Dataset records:
------------------------------------------------------------

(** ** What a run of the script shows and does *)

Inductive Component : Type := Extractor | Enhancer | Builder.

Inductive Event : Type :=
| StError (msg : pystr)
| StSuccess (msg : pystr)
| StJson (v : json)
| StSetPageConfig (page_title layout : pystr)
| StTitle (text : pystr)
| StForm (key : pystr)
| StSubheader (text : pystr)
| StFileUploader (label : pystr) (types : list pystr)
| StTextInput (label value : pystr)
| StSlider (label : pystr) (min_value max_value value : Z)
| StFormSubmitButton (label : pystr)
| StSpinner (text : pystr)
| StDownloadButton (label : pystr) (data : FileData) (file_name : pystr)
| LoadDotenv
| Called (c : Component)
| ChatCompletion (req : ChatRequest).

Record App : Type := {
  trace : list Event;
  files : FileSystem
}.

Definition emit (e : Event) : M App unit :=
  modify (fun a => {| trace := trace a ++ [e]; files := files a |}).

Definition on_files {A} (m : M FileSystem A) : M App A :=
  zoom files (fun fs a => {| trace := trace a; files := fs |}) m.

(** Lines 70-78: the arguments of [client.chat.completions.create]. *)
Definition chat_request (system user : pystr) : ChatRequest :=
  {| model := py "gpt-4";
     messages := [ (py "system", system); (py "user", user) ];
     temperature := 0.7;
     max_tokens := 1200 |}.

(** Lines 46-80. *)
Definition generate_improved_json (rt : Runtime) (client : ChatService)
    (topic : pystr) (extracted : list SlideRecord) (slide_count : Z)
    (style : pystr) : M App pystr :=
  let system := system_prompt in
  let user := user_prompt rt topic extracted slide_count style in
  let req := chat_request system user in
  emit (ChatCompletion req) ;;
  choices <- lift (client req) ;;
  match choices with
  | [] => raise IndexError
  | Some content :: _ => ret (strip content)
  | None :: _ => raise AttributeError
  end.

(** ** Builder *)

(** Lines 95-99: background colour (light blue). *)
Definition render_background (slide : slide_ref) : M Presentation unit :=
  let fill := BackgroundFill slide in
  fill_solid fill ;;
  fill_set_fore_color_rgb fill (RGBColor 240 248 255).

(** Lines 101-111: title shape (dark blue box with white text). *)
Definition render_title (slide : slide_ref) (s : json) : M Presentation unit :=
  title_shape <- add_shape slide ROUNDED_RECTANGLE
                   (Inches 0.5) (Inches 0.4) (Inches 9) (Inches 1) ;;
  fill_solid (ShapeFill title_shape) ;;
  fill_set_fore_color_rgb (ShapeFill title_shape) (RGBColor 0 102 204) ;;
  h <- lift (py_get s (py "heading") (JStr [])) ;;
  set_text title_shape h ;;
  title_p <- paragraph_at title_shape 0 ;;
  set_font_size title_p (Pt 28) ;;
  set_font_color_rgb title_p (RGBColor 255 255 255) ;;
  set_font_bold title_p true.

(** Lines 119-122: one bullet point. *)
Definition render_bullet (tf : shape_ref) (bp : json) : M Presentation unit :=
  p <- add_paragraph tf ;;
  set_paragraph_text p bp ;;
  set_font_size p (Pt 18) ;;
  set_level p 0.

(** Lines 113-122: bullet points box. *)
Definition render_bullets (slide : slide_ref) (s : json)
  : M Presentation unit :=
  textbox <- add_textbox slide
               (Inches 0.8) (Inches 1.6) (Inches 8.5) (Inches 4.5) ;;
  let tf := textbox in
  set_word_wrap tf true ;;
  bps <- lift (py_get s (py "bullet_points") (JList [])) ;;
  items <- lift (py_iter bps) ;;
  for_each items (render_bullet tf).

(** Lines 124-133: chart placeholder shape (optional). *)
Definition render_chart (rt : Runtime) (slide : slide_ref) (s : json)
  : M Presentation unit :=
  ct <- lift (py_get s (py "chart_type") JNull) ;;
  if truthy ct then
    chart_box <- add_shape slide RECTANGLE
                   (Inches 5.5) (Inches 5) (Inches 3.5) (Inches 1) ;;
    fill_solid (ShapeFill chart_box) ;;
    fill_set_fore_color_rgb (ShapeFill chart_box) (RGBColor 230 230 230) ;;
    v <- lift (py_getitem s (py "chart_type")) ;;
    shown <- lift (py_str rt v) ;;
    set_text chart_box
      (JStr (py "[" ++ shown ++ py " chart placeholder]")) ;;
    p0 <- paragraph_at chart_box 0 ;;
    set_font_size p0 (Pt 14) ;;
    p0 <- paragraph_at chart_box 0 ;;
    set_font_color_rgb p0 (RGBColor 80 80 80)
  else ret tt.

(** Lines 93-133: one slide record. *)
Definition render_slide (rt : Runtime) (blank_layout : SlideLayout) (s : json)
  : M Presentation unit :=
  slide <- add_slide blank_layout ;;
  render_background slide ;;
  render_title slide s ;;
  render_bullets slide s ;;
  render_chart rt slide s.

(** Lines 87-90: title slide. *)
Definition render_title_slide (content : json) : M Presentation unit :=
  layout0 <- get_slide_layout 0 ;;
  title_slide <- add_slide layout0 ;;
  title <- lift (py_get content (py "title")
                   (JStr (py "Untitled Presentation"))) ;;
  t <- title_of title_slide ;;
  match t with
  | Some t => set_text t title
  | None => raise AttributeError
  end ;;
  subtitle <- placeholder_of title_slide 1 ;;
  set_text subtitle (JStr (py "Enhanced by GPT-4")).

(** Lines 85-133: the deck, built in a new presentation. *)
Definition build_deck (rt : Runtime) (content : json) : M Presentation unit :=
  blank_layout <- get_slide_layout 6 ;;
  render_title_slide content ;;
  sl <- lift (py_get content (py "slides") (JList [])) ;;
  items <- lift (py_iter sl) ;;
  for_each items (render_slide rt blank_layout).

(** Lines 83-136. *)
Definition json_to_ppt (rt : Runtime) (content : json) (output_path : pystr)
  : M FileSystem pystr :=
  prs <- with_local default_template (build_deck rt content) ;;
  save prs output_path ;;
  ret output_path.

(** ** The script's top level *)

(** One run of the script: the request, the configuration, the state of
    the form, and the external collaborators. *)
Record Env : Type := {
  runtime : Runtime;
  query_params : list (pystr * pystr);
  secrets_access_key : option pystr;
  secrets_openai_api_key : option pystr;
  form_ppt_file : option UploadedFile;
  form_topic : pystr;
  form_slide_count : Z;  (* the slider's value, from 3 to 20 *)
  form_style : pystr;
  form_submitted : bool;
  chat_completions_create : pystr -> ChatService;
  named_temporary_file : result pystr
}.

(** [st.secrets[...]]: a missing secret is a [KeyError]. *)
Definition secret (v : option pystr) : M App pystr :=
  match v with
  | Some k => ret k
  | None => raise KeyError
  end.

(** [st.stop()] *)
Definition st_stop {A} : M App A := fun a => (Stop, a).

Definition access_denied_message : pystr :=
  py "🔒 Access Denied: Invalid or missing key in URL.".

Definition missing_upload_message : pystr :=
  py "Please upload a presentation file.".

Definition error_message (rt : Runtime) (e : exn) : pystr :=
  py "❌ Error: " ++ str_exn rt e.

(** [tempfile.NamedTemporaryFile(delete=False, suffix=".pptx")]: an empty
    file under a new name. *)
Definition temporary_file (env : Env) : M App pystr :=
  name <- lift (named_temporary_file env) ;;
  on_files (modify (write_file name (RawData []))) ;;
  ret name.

------------------------------------------------------------

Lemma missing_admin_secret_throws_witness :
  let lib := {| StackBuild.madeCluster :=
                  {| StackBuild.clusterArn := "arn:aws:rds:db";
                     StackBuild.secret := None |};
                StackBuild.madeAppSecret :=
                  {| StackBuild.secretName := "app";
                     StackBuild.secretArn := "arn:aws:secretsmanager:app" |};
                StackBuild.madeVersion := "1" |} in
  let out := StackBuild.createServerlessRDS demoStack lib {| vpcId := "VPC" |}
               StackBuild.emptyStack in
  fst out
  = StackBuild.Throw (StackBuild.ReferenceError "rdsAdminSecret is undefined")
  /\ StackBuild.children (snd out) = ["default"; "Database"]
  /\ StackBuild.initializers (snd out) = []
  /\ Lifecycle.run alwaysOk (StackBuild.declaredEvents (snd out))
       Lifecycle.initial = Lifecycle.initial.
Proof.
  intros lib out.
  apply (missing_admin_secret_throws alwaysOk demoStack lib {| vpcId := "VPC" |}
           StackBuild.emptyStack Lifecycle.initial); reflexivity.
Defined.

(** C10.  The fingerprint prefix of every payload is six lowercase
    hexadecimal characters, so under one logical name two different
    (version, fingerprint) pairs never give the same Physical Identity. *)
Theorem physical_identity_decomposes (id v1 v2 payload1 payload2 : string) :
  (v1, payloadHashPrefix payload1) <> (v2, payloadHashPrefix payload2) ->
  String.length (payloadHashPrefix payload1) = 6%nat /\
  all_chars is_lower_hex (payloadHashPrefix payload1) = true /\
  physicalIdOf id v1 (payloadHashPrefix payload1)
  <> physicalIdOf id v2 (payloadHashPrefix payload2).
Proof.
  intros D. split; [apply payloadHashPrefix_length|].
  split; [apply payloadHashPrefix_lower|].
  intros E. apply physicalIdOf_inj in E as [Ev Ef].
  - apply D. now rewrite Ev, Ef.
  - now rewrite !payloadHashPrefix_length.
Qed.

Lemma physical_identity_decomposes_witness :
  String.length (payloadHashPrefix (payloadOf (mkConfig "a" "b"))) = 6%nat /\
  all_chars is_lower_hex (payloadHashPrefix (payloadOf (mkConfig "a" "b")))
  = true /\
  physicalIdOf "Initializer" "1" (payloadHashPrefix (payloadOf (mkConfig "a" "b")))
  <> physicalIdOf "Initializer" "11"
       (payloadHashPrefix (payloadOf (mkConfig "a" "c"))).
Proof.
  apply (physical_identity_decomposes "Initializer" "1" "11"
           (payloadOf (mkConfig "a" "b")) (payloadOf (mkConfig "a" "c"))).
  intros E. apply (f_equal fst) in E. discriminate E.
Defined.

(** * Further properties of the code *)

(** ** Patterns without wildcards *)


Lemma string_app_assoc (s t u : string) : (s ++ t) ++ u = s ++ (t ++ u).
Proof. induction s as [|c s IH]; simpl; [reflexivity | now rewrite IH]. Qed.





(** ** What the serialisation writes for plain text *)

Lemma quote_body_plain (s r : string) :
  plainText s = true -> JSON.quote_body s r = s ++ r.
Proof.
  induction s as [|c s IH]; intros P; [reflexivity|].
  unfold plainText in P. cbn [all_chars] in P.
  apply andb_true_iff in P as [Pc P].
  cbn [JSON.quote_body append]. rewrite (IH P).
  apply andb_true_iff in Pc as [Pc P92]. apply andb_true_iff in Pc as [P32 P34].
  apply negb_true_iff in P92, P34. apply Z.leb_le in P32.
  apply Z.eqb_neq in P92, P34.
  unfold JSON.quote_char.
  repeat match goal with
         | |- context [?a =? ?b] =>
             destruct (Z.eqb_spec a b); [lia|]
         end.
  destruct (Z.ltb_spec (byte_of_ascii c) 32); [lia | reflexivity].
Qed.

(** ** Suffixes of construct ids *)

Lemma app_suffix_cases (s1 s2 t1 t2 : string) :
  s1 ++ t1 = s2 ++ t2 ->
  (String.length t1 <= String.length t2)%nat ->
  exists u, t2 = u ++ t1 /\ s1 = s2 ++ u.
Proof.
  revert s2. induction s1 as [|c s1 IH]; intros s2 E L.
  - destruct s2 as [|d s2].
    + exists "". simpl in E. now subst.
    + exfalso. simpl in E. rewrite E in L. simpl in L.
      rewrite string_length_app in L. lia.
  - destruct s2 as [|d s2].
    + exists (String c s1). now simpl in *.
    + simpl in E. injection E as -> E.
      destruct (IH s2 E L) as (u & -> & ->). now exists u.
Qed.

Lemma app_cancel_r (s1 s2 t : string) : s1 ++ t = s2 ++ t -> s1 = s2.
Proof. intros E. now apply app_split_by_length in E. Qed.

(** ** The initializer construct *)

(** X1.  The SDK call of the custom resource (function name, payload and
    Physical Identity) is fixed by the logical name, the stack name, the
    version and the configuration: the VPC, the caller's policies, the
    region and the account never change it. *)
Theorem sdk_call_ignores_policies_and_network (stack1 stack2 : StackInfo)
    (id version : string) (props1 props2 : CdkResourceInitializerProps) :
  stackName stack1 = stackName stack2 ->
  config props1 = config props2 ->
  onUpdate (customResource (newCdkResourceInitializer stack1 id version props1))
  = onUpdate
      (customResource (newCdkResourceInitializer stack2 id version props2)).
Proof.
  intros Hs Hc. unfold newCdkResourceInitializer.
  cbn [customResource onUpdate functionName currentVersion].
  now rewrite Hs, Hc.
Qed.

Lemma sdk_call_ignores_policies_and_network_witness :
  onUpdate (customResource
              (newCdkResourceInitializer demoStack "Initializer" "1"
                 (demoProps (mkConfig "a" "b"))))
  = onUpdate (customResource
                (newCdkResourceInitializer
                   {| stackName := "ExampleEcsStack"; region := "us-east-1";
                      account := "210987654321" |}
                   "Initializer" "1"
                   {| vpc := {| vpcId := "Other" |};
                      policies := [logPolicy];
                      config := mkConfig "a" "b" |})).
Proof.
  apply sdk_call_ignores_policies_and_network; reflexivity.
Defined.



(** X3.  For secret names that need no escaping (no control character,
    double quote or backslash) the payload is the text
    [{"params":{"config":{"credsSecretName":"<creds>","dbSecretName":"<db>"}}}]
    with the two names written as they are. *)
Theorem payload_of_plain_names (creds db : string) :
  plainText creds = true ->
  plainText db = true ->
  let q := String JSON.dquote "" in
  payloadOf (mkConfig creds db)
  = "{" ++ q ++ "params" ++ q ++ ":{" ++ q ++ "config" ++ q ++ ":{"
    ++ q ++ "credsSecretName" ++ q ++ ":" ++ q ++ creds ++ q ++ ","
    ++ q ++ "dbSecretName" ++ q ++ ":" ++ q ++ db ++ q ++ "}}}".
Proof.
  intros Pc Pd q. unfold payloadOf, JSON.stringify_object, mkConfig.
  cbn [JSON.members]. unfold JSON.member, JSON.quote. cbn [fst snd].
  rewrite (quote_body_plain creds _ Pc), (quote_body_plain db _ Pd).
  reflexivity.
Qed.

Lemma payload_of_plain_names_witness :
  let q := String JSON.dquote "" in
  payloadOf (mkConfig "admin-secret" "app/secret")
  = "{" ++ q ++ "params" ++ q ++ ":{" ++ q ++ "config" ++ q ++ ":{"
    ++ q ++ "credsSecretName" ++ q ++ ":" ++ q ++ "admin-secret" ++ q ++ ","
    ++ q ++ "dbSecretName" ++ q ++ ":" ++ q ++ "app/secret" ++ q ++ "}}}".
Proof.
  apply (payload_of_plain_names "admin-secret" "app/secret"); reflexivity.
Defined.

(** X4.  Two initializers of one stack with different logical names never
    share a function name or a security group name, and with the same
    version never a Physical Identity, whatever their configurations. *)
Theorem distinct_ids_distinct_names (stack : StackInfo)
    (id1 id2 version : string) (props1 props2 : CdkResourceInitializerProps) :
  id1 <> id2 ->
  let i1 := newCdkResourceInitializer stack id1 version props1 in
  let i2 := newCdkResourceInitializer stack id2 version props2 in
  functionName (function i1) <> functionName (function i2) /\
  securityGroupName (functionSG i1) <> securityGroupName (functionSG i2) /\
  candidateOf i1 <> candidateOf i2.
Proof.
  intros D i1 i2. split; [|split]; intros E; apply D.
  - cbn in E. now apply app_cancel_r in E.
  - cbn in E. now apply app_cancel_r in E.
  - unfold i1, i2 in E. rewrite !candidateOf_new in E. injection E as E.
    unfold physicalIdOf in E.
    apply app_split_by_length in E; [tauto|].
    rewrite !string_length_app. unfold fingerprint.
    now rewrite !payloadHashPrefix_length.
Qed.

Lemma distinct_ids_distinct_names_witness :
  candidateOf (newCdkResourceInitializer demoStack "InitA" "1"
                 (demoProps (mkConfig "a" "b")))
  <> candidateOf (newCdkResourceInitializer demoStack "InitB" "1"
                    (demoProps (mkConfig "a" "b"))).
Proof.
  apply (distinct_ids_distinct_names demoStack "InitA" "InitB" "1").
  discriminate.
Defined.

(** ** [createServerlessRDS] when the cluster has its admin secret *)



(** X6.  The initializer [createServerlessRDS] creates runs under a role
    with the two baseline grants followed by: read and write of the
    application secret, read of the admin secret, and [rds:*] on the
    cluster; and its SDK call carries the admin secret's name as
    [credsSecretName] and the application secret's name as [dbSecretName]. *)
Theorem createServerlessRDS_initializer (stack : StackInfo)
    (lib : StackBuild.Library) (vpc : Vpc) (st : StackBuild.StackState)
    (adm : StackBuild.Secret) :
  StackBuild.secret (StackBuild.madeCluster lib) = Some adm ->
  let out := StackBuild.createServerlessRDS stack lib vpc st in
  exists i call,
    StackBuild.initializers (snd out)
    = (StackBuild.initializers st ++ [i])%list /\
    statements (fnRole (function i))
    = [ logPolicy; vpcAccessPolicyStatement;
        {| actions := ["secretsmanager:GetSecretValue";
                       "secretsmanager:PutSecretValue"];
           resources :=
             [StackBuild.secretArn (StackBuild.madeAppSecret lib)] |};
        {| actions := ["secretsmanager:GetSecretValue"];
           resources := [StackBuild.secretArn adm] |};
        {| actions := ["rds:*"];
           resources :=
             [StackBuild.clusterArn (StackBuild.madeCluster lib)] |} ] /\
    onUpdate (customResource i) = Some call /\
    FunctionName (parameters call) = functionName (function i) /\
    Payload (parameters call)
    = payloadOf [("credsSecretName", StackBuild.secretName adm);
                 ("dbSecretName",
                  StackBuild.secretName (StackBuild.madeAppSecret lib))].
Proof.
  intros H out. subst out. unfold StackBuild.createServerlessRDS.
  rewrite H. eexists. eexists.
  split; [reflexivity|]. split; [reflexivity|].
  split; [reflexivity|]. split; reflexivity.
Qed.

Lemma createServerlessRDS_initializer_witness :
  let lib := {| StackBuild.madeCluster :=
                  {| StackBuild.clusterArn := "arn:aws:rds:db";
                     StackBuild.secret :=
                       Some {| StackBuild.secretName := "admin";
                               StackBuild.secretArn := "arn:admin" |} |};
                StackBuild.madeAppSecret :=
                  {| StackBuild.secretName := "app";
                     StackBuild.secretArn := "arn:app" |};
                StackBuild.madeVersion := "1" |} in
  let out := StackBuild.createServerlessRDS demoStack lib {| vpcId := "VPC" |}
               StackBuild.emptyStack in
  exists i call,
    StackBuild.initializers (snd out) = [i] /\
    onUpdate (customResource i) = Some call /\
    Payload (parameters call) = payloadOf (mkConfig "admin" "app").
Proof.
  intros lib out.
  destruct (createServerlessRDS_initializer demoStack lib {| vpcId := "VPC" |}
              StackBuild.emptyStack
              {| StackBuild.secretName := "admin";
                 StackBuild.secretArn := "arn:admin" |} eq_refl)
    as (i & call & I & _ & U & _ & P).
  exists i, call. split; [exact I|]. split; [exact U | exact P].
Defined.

------------------------------------------------------------

PROBLEM
Search the data for "emit". Copy every matching line.

SOLUTION TO THE PROBLEM
Definition emit (e : Event) : M App unit :=
  emit (ChatCompletion req) ;;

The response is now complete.